Re: [PATCH v8 09/13] module: Move kallsyms support into a separate file
From: Christophe Leroy
Date: Fri Feb 25 2022 - 07:57:43 EST
Le 25/02/2022 à 13:21, Aaron Tomlin a écrit :
> On Fri 2022-02-25 10:27 +0000, Aaron Tomlin wrote:
>> On Fri 2022-02-25 11:15 +0100, Petr Mladek wrote:
>>> rcu_dereference_sched() makes sparse happy. But lockdep complains
>>> because the _rcu pointer is not accessed under:
>>>
>>> rcu_read_lock_sched();
>>> rcu_read_unlock_sched();
>>
>> Hi Petr,
>>
>>>
>>> This is not the case here. Note that module_mutex does not
>>> disable preemtion.
>>>
>>> Now, the code is safe. The RCU access makes sure that "mod"
>>> can't be freed in the meantime:
>>>
>>> + add_kallsyms() is called by the module loaded when the module
>>> is being loaded.

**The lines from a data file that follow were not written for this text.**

Lemma width_of_character : _doprnt (cstr "%5c") [Word (ch "x")] 0 = Ok (chars "x").
Proof. by vm_compute. Qed.

(** ** Buffers *)

Lemma savechars_app s l1 l2 : savechars s (l1 ++ l2) = (s ← savechars s l1; savechars s l2).
Proof.
  revert s. induction l1 as [|c l1 IH]; intros s; [done|]. cbn [app savechars].
  destruct (savechar s c) as [s'|]; cbn [mbind cres_bind]; [apply IH|done].
Qed.

(** A full buffer takes no more. *)
Lemma savechars_full s l : max s <> SPRINTF_UNLIMITED -> len s = max s -> savechars s l = Ok s.
Proof.
  intros Hm Hl. induction l as [|c l IH]; [done|]. cbn [savechars]. unfold savechar.
  by rewrite (proj2 (Z.eqb_neq _ _) Hm), (proj2 (Z.eqb_eq _ _) Hl).
Qed.

Lemma savechars_room s l : 0 <= len s ->
  (max s = SPRINTF_UNLIMITED \/ len s + Z.of_nat (length l) <= max s) ->
  len s + Z.of_nat (length l) < 2 ^ 32 - 1 -> len s <= Z.of_nat (length (sp_target s)) ->
  savechars s l =
    if decide (len s + Z.of_nat (length l) <= Z.of_nat (length (sp_target s))) then
      Ok {| sp_target := take (Z.to_nat (len s)) (sp_target s) ++ l ++
              drop (Z.to_nat (len s) + length l) (sp_target s);
            len := len s + Z.of_nat (length l); max := max s |}
    else Fault OutOfBounds.
Proof.
  revert s. induction l as [|c l IH]; intros s H0 Hm Hlim Hin; cbn [length] in *.
  - rewrite decide_True by lia. cbn [savechars app]. rewrite Nat.add_0_r, Z.add_0_r, take_drop. by destruct s.
  - cbn [savechars]. unfold savechar.
    assert (negb (max s =? SPRINTF_UNLIMITED) && (len s =? max s) = false) as ->.
    { destruct (Z.eqb_spec (max s) SPRINTF_UNLIMITED), (Z.eqb_spec (len s) (max s)); done || lia. }
    destruct (decide (len s < Z.of_nat (length (sp_target s)))) as [Hlt|Hge].
    + rewrite decide_True by lia. cbn [mbind cres_bind]. rewrite wrap_small by lia.
      rewrite IH; cbn [len sp_target max]; rewrite ?length_insert; try lia.
      replace (len s + 1 + Z.of_nat (length l)) with (len s + Z.of_nat (S (length l))) by lia.
      destruct (decide _); [|done]. do 2 f_equal.
      replace (Z.to_nat (len s + 1)) with (S (Z.to_nat (len s))) by lia.
      rewrite (take_S_r _ _ c) by (apply list_lookup_insert_eq; lia).
      rewrite take_insert_ge by lia. rewrite drop_insert_lt by lia. rewrite <- app_assoc. cbn [app].
      do 3 f_equal. f_equal. lia.
    + rewrite !decide_False by lia. done.
Qed.

(** C29: printing to a buffer of the kernel's C library.  [vsnprintf] stores as
    many characters of the output as [size] says and a terminator behind them:
    one byte more than [size] when the output does not fit, so that a buffer of
    [size] bytes is overrun exactly then; the result is the number of
    characters stored and never tells that output was lost. *)
Theorem vsnprintf_stores obj size fmt args out :
  _doprnt fmt args 0 = Ok out -> Z.of_nat (length out) < 2 ^ 31 -> 0 <= size < 2 ^ 31 ->
  let n := Nat.min (length out) (Z.to_nat size) in
  vsnprintf obj size fmt args =
    if decide (n < length obj)%nat
    then Ok (take n out ++ NUL :: drop (S n) obj, Z.of_nat n) else Fault OutOfBounds.
Proof.
  intros Hout Hlen Hsize n. unfold vsnprintf, vsprintf_max. rewrite Hout, wrap_small by lia.
  cbn [mbind cres_bind]. set (s0 := {| sp_target := obj; len := 0; max := size |}).
  assert (max s0 <> SPRINTF_UNLIMITED) as Hmax by (cbn; change SPRINTF_UNLIMITED with 4294967295; lia).
  assert (savechars s0 out = if decide (n <= length obj)%nat then
    Ok {| sp_target := take n out ++ drop n obj; len := Z.of_nat n; max := size |} else Fault OutOfBounds) as ->.
  { rewrite <- (take_drop n out) at 1. rewrite savechars_app, savechars_room; cbn [s0 len sp_target max];
      rewrite ?length_take; try lia. 
    rewrite Z.add_0_l, (Nat.min_l n (length out)) by lia.
    destruct (decide (Z.of_nat n <= Z.of_nat (length obj))), (decide (n <= length obj)%nat); try lia; [|done].
    cbn [mbind cres_bind]. destruct (decide (n = length out)) as [->|Hn].
    - rewrite drop_all. by cbn [savechars].
    - apply savechars_full; [done|]. cbn [len max]. lia. }
  destruct (decide (n <= length obj)%nat) as [Hle|Hle]; cbn [mbind cres_bind len sp_target].
  - rewrite Nat2Z.id. destruct (decide (n < length obj)%nat) as [Hlt|Hge]; [|done].
    rewrite swrap_small by lia. do 2 f_equal.
    rewrite insert_app_r_alt by (rewrite length_take; lia). rewrite length_take, Nat.min_l, Nat.sub_diag by lia.
    destruct (drop n obj) as [|x r] eqn:Hd; [apply (f_equal length) in Hd; rewrite length_drop in Hd; cbn in Hd; lia|].
    cbn. do 2 f_equal. by rewrite <- Nat.add_1_r, <- drop_drop, Hd.
  - rewrite decide_False by lia. done.
Qed.

(** Six characters for a size of three: four bytes, and too much for three. *)
Lemma vsnprintf_stores_witness :
  vsnprintf [1; 1; 1; 1; 1] 3 (cstr "%d-%d") [Word 123; Word 45] = Ok (chars "123" ++ [NUL; 1], 3) /\
  vsnprintf [1; 1; 1] 3 (cstr "%d-%d") [Word 123; Word 45] = Fault OutOfBounds.
Proof.
  assert (_doprnt (cstr "%d-%d") [Word 123; Word 45] 0 = Ok (chars "123-45")) as H by (vm_compute; reflexivity).
  split.
  - rewrite (vsnprintf_stores [1; 1; 1; 1; 1] 3 _ _ _ H); [reflexivity|done|lia].
  - rewrite (vsnprintf_stores [1; 1; 1] 3 _ _ _ H); [reflexivity|done|lia].
Defined.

It could not get removed in parallel
>>> by definition.
>>>
>>> + module_kallsyms_on_each_symbol() takes module_mutex.
>>> It means that the module could not get removed.
>>
>> Indeed, which is why I did not use rcu_read_lock_sched() and
>> rcu_read_unlock_sched() with rcu_dereference_sched(). That being said, I
>> should have mentioned this in the commit message.
>>
>>> IMHO, we have two possibilities here:
>>>
>>> + Make sparse and lockdep happy by using rcu_dereference_sched()
>>> and calling the code under rcu_read_lock_sched().
>>>
>>> + Cast (struct mod_kallsyms *)mod->kallsyms when accessing
>>> the value.
>>
>> I prefer the first option.
>>
>>> I do not have strong preference. I am fine with both.
>>>
>>> Anyway, such a fix should be done in a separate patch!
>>
>> Agreed.
>
> Luis,
>
> If I understand correctly, it might be cleaner to resolve the above in two
> separate patches for a v9 i.e. a) address the sparse and lockdep feedback
> and b) refactor the code, before the latest version [1] is merged into
> module-next. I assume the previous iteration will be reverted first?
>
> Please let me know your thoughts
>
> [1]: https://lore.kernel.org/all/20220222141303.1392190-1-atomlin@xxxxxxxxxx/
>
I would do it the other way: first move the code into a separate file,
and then handle the sparse __rcu feedback as a followup patch to the series.
Regarding module-next, AFAICS at the moment we still have only the 10
first patches of v6 in the tree. I guess the way forward will be to
rebase module-next and drop those patches and commit v9 instead.